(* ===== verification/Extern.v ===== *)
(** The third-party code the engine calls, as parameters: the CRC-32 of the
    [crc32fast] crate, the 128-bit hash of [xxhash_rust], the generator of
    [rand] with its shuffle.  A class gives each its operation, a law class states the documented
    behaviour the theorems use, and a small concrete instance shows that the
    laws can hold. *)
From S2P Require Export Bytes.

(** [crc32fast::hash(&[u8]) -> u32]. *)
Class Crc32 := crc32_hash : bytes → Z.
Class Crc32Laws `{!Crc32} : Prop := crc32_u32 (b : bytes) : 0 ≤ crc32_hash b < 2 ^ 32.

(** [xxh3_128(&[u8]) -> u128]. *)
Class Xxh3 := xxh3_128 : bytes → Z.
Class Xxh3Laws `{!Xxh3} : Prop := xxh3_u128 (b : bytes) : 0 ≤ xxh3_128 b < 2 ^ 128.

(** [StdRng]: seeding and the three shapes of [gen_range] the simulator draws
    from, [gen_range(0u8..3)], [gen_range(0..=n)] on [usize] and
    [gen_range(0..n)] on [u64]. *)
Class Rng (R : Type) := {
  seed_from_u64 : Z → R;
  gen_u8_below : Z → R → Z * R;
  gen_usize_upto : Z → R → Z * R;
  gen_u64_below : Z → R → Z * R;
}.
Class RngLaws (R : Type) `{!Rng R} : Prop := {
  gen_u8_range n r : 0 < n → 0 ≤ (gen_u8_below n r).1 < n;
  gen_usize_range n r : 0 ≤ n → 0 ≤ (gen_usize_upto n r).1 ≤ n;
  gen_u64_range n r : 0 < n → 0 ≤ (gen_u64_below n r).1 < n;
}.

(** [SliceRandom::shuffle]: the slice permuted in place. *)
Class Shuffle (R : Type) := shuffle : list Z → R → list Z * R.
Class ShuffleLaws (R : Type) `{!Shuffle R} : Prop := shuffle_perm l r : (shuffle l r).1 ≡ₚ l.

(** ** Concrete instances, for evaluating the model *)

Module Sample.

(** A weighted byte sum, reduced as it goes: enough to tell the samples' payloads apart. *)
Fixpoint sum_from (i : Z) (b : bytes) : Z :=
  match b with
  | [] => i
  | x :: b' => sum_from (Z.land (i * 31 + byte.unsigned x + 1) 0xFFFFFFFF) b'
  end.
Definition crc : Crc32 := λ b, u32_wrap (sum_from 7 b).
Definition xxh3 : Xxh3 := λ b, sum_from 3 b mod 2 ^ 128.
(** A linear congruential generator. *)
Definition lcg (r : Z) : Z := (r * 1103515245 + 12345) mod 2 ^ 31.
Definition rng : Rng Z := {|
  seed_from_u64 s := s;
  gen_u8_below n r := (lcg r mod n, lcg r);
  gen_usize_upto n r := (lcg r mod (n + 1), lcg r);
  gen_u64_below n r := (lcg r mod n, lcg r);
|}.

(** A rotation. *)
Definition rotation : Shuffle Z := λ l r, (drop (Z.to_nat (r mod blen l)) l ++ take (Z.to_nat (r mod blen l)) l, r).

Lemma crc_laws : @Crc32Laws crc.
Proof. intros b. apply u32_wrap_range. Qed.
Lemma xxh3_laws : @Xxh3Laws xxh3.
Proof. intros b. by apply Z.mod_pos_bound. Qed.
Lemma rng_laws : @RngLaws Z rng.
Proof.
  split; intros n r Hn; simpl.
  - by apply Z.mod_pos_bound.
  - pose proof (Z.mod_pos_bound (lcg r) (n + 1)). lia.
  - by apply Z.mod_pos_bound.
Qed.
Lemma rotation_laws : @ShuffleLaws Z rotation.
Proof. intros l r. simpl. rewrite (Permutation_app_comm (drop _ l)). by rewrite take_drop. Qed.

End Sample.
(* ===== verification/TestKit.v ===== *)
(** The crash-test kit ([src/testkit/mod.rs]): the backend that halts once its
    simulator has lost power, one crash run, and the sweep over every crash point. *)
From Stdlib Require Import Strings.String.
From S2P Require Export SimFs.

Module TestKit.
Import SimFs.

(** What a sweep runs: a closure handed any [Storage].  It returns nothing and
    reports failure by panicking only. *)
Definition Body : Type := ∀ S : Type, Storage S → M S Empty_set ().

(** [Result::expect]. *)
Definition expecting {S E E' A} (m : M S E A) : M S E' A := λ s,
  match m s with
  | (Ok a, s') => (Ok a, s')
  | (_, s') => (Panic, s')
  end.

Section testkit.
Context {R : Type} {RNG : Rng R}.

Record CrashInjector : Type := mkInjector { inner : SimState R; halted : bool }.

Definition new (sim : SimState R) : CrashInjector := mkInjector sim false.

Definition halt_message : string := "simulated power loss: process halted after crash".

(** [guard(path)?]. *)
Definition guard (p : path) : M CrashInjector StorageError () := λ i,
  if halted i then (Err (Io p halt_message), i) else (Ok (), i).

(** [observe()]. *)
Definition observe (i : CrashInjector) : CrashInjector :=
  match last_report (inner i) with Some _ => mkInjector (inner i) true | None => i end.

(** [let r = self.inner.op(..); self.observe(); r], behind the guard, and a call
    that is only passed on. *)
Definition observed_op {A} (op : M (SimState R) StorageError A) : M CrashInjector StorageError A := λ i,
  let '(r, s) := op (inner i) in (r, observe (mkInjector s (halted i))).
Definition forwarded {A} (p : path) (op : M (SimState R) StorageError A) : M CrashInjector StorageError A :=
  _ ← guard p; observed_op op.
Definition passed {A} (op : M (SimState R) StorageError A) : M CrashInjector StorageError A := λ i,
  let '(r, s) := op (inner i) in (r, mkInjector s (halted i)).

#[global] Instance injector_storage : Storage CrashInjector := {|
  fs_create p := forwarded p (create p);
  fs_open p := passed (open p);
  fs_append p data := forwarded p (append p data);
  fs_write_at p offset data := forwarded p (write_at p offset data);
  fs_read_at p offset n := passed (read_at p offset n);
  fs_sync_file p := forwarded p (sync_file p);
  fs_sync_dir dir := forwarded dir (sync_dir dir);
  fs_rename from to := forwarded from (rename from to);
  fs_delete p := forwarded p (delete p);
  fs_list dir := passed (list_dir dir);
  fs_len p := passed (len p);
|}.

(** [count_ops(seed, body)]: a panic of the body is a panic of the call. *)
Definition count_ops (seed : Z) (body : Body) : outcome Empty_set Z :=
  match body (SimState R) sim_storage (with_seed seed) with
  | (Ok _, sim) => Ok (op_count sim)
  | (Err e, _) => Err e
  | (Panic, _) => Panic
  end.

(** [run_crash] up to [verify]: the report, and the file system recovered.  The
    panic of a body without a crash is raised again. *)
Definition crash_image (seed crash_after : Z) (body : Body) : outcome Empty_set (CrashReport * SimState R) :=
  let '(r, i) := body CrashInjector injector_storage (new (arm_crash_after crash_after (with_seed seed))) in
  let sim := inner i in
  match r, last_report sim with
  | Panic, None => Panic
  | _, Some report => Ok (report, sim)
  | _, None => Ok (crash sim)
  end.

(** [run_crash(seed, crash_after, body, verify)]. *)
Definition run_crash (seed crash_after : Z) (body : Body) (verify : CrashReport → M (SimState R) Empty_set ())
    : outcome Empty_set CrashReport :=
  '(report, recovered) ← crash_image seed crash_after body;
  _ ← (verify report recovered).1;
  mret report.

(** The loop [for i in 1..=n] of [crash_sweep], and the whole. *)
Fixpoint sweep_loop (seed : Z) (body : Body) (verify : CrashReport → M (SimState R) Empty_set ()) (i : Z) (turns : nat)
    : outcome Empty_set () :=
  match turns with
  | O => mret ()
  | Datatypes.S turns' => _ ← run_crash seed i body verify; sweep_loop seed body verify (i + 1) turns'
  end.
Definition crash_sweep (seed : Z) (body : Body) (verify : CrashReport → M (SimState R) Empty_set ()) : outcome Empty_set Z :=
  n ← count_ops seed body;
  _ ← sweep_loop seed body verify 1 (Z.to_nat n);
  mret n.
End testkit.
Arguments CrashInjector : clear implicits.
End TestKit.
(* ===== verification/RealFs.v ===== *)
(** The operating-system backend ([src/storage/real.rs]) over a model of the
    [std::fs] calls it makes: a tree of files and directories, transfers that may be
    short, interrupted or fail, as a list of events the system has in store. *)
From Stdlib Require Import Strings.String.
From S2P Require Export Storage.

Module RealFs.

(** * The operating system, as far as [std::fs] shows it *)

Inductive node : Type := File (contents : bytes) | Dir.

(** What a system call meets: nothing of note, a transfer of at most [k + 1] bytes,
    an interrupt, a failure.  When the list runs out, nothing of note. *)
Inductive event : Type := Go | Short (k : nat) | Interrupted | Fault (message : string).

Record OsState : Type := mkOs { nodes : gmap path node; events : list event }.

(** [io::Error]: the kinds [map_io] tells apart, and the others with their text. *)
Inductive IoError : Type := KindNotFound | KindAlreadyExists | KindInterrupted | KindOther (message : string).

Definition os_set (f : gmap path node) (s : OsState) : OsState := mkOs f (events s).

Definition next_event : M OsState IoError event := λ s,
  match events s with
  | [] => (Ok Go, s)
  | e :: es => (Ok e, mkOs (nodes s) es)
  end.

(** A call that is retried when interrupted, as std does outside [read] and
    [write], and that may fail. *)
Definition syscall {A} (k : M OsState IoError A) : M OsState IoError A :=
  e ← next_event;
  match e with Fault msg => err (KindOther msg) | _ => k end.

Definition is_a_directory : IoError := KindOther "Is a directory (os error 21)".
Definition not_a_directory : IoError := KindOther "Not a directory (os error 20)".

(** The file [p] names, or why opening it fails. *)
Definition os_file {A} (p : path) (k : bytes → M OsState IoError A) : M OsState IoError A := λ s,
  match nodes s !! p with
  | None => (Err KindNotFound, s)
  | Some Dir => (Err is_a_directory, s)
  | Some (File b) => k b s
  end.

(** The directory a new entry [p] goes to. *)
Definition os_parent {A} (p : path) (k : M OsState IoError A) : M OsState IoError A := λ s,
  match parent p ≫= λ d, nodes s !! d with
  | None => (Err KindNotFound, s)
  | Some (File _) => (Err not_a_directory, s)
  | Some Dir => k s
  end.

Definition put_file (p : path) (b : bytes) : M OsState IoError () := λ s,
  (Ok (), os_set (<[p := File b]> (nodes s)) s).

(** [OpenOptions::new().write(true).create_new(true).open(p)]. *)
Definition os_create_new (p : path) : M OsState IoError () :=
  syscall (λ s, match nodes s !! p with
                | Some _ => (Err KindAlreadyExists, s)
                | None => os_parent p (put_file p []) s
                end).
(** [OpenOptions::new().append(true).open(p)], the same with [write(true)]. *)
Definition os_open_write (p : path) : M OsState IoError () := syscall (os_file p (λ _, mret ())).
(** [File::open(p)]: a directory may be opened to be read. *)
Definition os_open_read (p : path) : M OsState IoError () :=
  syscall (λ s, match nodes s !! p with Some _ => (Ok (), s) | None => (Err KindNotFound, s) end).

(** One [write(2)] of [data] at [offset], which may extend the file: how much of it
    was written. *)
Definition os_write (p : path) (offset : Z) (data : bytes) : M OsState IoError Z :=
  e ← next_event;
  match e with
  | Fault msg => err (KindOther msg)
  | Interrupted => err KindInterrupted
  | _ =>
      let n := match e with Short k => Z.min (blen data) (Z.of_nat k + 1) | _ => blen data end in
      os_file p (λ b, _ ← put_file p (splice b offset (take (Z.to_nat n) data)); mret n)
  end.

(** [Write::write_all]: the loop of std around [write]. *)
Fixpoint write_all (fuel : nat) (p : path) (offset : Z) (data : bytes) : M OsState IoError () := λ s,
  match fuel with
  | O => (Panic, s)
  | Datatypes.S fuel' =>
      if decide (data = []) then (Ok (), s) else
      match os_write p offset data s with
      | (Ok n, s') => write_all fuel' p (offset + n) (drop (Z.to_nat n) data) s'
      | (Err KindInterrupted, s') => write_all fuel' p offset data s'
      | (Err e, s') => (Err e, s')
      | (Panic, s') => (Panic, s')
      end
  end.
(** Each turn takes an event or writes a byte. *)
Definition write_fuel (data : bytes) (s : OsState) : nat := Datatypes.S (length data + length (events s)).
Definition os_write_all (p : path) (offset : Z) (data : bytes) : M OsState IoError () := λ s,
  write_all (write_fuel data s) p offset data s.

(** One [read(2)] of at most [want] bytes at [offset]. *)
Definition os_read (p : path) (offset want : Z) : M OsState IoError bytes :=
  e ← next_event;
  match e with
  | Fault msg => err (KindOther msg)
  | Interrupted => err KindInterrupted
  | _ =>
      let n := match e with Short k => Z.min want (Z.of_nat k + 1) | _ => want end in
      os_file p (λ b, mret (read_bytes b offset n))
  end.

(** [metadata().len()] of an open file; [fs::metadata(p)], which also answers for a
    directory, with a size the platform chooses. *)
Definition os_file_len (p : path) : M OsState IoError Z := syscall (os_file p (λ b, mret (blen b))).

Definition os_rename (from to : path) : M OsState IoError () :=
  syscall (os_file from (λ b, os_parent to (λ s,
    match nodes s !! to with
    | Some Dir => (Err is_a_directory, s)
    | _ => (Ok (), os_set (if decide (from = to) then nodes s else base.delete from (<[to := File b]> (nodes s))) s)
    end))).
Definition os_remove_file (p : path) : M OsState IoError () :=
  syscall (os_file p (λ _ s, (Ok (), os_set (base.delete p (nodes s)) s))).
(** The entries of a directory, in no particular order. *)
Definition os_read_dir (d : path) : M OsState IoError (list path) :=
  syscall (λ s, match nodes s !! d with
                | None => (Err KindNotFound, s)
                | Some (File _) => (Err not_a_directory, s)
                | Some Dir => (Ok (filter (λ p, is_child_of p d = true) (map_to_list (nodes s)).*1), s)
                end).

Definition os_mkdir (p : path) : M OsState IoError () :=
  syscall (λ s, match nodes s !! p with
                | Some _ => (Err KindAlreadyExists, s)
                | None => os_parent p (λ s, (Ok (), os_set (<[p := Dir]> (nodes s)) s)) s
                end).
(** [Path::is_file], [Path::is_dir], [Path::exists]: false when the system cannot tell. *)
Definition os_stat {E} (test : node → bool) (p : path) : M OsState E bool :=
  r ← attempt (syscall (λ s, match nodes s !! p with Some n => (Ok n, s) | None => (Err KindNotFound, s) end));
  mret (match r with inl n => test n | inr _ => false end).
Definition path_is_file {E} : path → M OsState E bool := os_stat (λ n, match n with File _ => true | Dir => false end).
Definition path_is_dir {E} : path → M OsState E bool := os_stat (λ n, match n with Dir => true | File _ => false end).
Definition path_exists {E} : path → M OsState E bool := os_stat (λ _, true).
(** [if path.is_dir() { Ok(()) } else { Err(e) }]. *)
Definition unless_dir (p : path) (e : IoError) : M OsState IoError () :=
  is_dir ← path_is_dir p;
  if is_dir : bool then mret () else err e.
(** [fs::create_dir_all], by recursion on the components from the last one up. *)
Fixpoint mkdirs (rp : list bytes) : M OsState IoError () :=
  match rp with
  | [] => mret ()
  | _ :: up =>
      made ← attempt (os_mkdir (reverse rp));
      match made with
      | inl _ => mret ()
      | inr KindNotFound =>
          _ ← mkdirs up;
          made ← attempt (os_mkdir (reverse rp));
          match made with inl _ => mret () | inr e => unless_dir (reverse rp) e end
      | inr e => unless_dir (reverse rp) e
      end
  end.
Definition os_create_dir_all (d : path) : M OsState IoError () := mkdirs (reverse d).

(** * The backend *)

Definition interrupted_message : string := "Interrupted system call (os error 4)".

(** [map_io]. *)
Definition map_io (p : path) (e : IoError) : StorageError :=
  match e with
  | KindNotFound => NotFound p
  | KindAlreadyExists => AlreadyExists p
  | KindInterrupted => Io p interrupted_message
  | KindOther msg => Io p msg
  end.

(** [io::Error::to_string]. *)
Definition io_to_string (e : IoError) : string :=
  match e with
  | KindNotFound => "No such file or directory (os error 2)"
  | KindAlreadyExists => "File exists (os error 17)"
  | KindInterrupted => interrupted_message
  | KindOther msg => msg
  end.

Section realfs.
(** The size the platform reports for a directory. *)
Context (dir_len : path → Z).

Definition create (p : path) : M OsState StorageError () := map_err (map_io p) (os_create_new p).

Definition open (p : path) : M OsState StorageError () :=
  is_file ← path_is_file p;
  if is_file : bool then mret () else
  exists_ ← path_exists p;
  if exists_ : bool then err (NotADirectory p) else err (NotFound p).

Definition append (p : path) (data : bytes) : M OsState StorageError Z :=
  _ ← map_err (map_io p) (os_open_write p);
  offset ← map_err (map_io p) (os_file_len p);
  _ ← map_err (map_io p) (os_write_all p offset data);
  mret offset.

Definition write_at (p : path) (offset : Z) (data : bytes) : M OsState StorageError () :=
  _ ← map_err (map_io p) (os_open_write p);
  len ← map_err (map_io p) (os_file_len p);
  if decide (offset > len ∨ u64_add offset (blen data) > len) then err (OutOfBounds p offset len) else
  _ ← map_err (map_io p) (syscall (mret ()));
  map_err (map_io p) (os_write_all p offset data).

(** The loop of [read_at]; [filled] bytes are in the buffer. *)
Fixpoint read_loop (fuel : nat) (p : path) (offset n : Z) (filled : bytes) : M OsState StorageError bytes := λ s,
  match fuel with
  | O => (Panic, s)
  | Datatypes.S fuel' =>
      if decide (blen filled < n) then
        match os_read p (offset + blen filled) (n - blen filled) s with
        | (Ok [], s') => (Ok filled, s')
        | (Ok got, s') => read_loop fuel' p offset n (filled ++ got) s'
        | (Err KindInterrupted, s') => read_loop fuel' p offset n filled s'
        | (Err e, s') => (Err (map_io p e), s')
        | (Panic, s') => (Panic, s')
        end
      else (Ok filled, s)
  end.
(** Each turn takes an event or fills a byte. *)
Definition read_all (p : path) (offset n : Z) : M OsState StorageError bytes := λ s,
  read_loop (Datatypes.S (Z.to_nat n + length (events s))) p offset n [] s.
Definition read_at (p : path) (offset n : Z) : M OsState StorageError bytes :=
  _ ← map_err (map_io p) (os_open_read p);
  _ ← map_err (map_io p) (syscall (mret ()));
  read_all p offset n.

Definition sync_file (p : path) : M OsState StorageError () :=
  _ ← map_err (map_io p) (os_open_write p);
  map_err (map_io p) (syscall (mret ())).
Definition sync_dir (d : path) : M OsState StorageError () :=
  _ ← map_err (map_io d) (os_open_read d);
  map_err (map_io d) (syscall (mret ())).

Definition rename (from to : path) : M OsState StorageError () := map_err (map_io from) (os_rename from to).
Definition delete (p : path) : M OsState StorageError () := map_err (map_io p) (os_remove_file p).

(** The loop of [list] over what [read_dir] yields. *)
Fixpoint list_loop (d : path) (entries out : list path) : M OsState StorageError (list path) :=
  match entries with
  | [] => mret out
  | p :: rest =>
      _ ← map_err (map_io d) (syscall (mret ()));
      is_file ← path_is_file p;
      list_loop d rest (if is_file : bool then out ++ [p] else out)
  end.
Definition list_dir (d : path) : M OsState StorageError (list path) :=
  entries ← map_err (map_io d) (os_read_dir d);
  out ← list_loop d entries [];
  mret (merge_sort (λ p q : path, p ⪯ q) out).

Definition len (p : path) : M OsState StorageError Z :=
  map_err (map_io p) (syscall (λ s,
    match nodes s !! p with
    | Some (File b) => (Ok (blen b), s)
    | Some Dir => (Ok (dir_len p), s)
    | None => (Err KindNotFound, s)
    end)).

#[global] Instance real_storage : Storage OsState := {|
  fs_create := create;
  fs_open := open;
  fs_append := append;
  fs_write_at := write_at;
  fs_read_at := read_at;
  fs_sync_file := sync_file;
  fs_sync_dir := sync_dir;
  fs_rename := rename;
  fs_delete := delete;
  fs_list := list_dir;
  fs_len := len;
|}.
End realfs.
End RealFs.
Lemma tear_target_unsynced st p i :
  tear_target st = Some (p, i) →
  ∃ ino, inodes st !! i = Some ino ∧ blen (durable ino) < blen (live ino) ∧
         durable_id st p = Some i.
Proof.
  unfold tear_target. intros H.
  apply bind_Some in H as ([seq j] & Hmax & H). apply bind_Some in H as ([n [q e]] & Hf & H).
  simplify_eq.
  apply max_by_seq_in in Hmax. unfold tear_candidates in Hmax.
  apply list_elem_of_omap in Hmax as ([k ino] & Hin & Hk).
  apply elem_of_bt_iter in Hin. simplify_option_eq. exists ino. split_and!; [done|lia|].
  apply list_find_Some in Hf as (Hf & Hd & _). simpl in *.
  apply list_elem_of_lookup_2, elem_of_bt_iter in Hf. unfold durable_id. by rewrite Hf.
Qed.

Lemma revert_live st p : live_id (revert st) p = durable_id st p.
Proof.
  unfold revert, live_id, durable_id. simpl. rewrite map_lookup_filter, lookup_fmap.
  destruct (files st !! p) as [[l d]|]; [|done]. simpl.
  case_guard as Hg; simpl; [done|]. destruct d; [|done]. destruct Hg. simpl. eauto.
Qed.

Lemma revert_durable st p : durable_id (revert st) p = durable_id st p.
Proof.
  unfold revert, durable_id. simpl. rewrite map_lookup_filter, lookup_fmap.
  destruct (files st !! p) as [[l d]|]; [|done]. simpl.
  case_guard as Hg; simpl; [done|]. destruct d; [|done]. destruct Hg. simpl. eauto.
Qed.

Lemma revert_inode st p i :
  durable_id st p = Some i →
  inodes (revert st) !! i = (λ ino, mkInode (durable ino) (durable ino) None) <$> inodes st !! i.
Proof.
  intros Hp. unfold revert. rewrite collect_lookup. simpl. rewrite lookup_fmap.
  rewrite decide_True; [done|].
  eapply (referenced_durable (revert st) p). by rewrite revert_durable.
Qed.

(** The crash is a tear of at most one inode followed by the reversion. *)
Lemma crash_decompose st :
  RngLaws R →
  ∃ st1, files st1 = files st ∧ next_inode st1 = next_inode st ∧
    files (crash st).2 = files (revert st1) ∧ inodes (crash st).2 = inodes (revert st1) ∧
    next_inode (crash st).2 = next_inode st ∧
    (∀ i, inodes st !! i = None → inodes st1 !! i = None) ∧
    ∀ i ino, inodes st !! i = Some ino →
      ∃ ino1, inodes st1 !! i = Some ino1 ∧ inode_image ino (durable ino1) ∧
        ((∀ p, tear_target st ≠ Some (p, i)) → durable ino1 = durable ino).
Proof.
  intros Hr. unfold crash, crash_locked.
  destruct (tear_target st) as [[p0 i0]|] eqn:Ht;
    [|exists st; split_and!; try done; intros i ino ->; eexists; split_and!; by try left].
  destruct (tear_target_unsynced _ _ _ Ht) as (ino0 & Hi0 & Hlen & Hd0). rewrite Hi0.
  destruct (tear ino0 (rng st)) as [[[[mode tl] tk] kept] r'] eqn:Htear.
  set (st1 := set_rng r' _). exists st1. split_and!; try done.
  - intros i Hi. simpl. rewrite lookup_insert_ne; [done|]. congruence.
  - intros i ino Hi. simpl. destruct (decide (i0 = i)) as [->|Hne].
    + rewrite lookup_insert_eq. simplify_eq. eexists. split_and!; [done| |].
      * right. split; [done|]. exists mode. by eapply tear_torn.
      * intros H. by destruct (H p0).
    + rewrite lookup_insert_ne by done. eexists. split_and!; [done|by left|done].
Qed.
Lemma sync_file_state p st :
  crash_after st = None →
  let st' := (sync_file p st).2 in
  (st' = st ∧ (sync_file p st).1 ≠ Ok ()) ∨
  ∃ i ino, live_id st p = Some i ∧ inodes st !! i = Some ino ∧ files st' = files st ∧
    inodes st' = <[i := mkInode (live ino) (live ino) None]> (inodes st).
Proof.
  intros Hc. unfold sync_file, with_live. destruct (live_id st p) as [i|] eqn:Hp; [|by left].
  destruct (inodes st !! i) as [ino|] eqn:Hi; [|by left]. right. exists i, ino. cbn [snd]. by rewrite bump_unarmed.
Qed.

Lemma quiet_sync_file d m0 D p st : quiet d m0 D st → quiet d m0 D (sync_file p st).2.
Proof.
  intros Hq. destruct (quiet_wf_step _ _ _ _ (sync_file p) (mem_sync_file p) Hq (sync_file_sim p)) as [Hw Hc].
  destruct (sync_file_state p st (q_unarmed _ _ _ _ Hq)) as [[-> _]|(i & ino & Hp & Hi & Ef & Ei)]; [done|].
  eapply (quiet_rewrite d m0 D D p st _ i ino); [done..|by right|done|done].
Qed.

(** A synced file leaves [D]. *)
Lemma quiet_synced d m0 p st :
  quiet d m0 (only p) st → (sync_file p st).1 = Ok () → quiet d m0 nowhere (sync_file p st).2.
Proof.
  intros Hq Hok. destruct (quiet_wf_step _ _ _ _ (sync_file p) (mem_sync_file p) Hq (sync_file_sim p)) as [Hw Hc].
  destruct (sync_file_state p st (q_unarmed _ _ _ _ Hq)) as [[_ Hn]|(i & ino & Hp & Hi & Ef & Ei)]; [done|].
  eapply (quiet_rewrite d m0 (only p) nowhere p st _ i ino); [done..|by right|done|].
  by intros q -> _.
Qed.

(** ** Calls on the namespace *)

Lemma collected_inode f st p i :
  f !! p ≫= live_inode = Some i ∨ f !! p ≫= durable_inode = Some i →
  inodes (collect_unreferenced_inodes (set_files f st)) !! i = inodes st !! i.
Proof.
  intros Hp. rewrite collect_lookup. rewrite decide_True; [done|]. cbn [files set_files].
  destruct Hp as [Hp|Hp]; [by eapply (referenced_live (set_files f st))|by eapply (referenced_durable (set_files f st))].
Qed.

*Task directions*
Begin at the line that has "match body (SimState" in the entries above; stop after the line that has "Fixpoint sweep_loop (seed". Transcribe exactly those lines and no others.

*Task response*
  match body (SimState R) sim_storage (with_seed seed) with
  | (Ok _, sim) => Ok (op_count sim)
  | (Err e, _) => Err e
  | (Panic, _) => Panic
  end.

(** [run_crash] up to [verify]: the report, and the file system recovered.  The
    panic of a body without a crash is raised again. *)
Definition crash_image (seed crash_after : Z) (body : Body) : outcome Empty_set (CrashReport * SimState R) :=
  let '(r, i) := body CrashInjector injector_storage (new (arm_crash_after crash_after (with_seed seed))) in
  let sim := inner i in
  match r, last_report sim with
  | Panic, None => Panic
  | _, Some report => Ok (report, sim)
  | _, None => Ok (crash sim)
  end.

(** [run_crash(seed, crash_after, body, verify)]. *)
Definition run_crash (seed crash_after : Z) (body : Body) (verify : CrashReport → M (SimState R) Empty_set ())
    : outcome Empty_set CrashReport :=
  '(report, recovered) ← crash_image seed crash_after body;
  _ ← (verify report recovered).1;
  mret report.

(** The loop [for i in 1..=n] of [crash_sweep], and the whole. *)
Fixpoint sweep_loop (seed : Z) (body : Body) (verify : CrashReport → M (SimState R) Empty_set ()) (i : Z) (turns : nat)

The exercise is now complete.